Consider a coordinate system in the plane, with the origin $O$. We call a lattice point $A{}$ hidden if the open segment $OA$ contains at least one lattice point. Prove that for any positive integer $n$ there exists a square of side-length $n$ such that any lattice point lying in its interior or on its boundary is hidden.

Let $x>1$ be a real number which is not an integer. For each $n\in\mathbb{N}$, let $a_n=\lfloor x^{n+1}\rfloor - x\lfloor x^n\rfloor$. Prove that the sequence $(a_n)$ is not periodic.

Through the midpoint $M$ of the side $BC$ of the triangle $ABC$ passes a line which intersects the rays $AB$ and $AC$ at $D$ and $E$, respectively, such that $AD=AE$. Let $F$ be the foot of the perpendicular from $A$ onto $BC$ and $P{}$ the circumcenter of triangle $ADE$. Prove that $PF=PM$.

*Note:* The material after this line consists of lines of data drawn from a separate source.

Inductive work_step (io : SqlIo) : WorkCall -> WorkDb -> WorkDb -> Prop :=
| StepInsert record actor db row events :
    fresh_row io record row ->
    db_units db !! wr_work_unit_id row = None ->
    logged db (wr_work_unit_id row) events ->
    work_step io (CallCreate record actor) db
      {| db_units := <[wr_work_unit_id row := row]> (db_units db); db_deps := db_deps db;
         db_events := events |}
| StepRow call db id r r' events :
    db_units db !! id = Some r ->
    unit_change io db call id r r' ->
    logged db id events ->
    work_step io call db
      {| db_units := <[id := r']> (db_units db); db_deps := db_deps db; db_events := events |}
| StepLink q db blocking blocked stamp r events :
    normalize_required_text (dp_blocking_work_unit_id q) "blocking_work_unit_id" = Ok blocking ->
    normalize_required_text (dp_blocked_work_unit_id q) "blocked_work_unit_id" = Ok blocked ->
    blocking <> blocked ->
    is_Some (db_units db !! blocking) ->
    db_units db !! blocked = Some r ->
    blocking ∉ dependency_chain (db_deps db) blocked ->
    db_deps db !! (blocking, blocked) = None ->
    logged db blocked events ->
    work_step io (CallAddDependency q) db
      {| db_units := <[blocked := set_touched (call_now io (CallAddDependency q)) r]> (db_units db);
         db_deps := <[(blocking, blocked) := stamp]> (db_deps db); db_events := events |}
| StepUnlink q db blocking blocked r events :
    db_units db !! blocked = Some r ->
    is_Some (db_deps db !! (blocking, blocked)) ->
    logged db blocked events ->
    work_step io (CallRemoveDependency q) db
      {| db_units := <[blocked := set_touched (call_now io (CallRemoveDependency q)) r]>
                       (db_units db);
         db_deps := delete (blocking, blocked) (db_deps db); db_events := events |}.

(** ** Every call is a sequence of steps *)

(** Read-only computations. *)
Definition readonly {S A} (m : M S A) : Prop := forall s, (m s).2 = s.

Lemma readonly_ret {S A} (a : A) : readonly (S := S) (ret a).
Proof. done. Qed.

Lemma readonly_gets {S A} (f : S -> A) : readonly (gets f).
Proof. done. Qed.

Lemma readonly_try_bind {S A B E} (m : M S (result A E)) (f : A -> M S (result B E)) :
  readonly m -> (forall a, readonly (f a)) -> readonly (try_bind m f).
Proof.
  intros Hm Hf s. unfold try_bind, bind. specialize (Hm s).
  destruct (m s) as [[[a|e]|p] s']; simpl in *; by rewrite ?Hf.
Qed.

Lemma readonly_after {S A B E} (m : M S (result A E)) (f : A -> M S (result B E)) s :
  (forall a, readonly (f a)) -> (try_bind m f s).2 = (m s).2.
Proof.
  intros Hf. unfold try_bind, bind. destruct (m s) as [[[a|e]|p] s']; simpl; by rewrite ?Hf.
Qed.

#[local] Hint Resolve readonly_ret readonly_gets readonly_try_bind : core.

Lemma readonly_load_raw read id : readonly (load_raw_work_unit_with_conn read id).
Proof. unfold load_raw_work_unit_with_conn. auto. Qed.

Lemma readonly_load open read id : readonly (load_work_unit_snapshot open read id).
Proof.
  unfold load_work_unit_snapshot. repeat (apply readonly_try_bind; [|intros]);
    auto using readonly_load_raw. by case_match.
Qed.

Lemma readonly_reload io id : readonly (reload io id).
Proof. apply readonly_load. Qed.

Lemma readonly_reload_all io ids : readonly (reload_all io ids).
Proof. induction ids; simpl; auto 10 using readonly_reload. Qed.

#[local] Hint Resolve readonly_load_raw readonly_load readonly_reload readonly_reload_all : core.

(** A property of the state a call leaves, step by step: a check that may
    answer [Err], and a transaction followed by reads. *)
Lemma try_ret_state {S A B E} (P : S -> Prop) (r : result A E) (f : A -> M S (result B E)) s :
  P s -> (forall a, r = Ok a -> P (f a s).2) -> P (try_bind (ret r) f s).2.
Proof. intros Hs Hf. destruct r as [a|e]; simpl; [by apply Hf | done]. Qed.

Lemma transaction_state {A} (P : WorkDb -> Prop) io (body : M WorkDb (result (TxEnd A) string)) db :
  P db -> (forall a db', body db = (Returned (Ok (TxCommit a)), db') -> P db') ->
  P (transaction io body db).2.
Proof.
  intros Hdb Hbody. unfold transaction.
  destruct (io_open io) as [[]|?], (io_begin io) as [[]|?]; simpl; try done.
  destruct (body db) as [[[[a|a]|e]|p] db'] eqn:E; simpl; try done;
    destruct (io_commit io); simpl; eauto.
Qed.

Lemma tx_then_state {A B} (P : WorkDb -> Prop) io (body : M WorkDb (result (TxEnd A) string))
    (k : A -> M WorkDb (result B string)) db :
  (forall a, readonly (k a)) -> P db ->
  (forall a db', body db = (Returned (Ok (TxCommit a)), db') -> P db') ->
  P (try_bind (transaction io body) k db).2.
Proof. intros Hk ??. rewrite readonly_after by done. by apply transaction_state. Qed.

(** What the pieces of a transaction's body do when they succeed. *)
Lemma load_raw_ok read id db raw db' :
  load_raw_work_unit_with_conn read id db = (Returned (Ok raw), db') ->
  db' = db /\ raw = hydrate_raw_work_unit_relationships db <$> db_units db !! id.
Proof. unfold load_raw_work_unit_with_conn. intros. rust_inv. done. Qed.

Lemma update_unit_ok io id where_ set db u db' r :
  update_unit io id where_ set db = (Returned (Ok u), db') ->
  db_units db !! id = Some r -> where_ r = true ->
  db' = db_set_units (<[id := set r]> (db_units db)) db.
Proof.
  unfold update_unit, sql_update. intros H Hr Hw. rust_inv. by rewrite Hr, Hw.
Qed.

Lemma insert_event_ok io id kind actor payload now db e db' :
  insert_event_in_tx io id kind actor payload now db = (Returned (Ok e), db') ->
  exists events, logged db id events /\
    db' = {| db_units := db_units db; db_deps := db_deps db; db_events := events |}.
Proof.
  unfold insert_event_in_tx. intros H. rust_inv. eexists. split; [|done].
  eexists. split_and!; [done|simpl..]; done.
Qed.

(** The end of most transactions: one unit rewritten, one event logged. *)
Lemma update_and_log io call id where_ set kind actor payload now db0 r u db1 e db2 :
  update_unit io id where_ set db0 = (Returned (Ok u), db1) ->
  insert_event_in_tx io id kind actor payload now db1 = (Returned (Ok e), db2) ->
  db_units db0 !! id = Some r -> where_ r = true ->
  unit_change io db0 call id r (set r) -> work_step io call db0 db2.
Proof.
  intros Hu (events & Hl & ->)%insert_event_ok Hr Hw Hc.
  pose proof (update_unit_ok _ _ _ _ _ _ _ _ Hu Hr Hw) as ->.
  exact (StepRow io call db0 id r (set r) events Hr Hc Hl).
Qed.

(** Every key is the id of its row. *)
Definition keys_ok (db : WorkDb) : Prop :=
  map_Forall (fun id r => wr_work_unit_id r = id) (db_units db).

Lemma elem_of_rows (db : WorkDb) r :
  r ∈ (map_to_list (db_units db)).*2 <-> exists id, db_units db !! id = Some r.
Proof.
  rewrite list_elem_of_fmap. split.
  - intros ([id r'] & -> & H%elem_of_map_to_list). eauto.
  - intros [id H]. exists (id, r). split; [done|]. by apply elem_of_map_to_list.
Qed.

End calls.

#[export] Hint Resolve readonly_ret readonly_gets readonly_try_bind readonly_load_raw
  readonly_load readonly_reload readonly_reload_all : rust.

Determine all pairs of positive integers $(m,n)$ for which an $m\times n$ rectangle can be tiled with (possibly rotated) L-shaped trominos.

Determine all non-negative integers $n$ for which there exist two relatively prime non-negative integers $x$ and $y$ and a positive integer $k\geqslant 2$ such that $3^n=x^k+y^k$.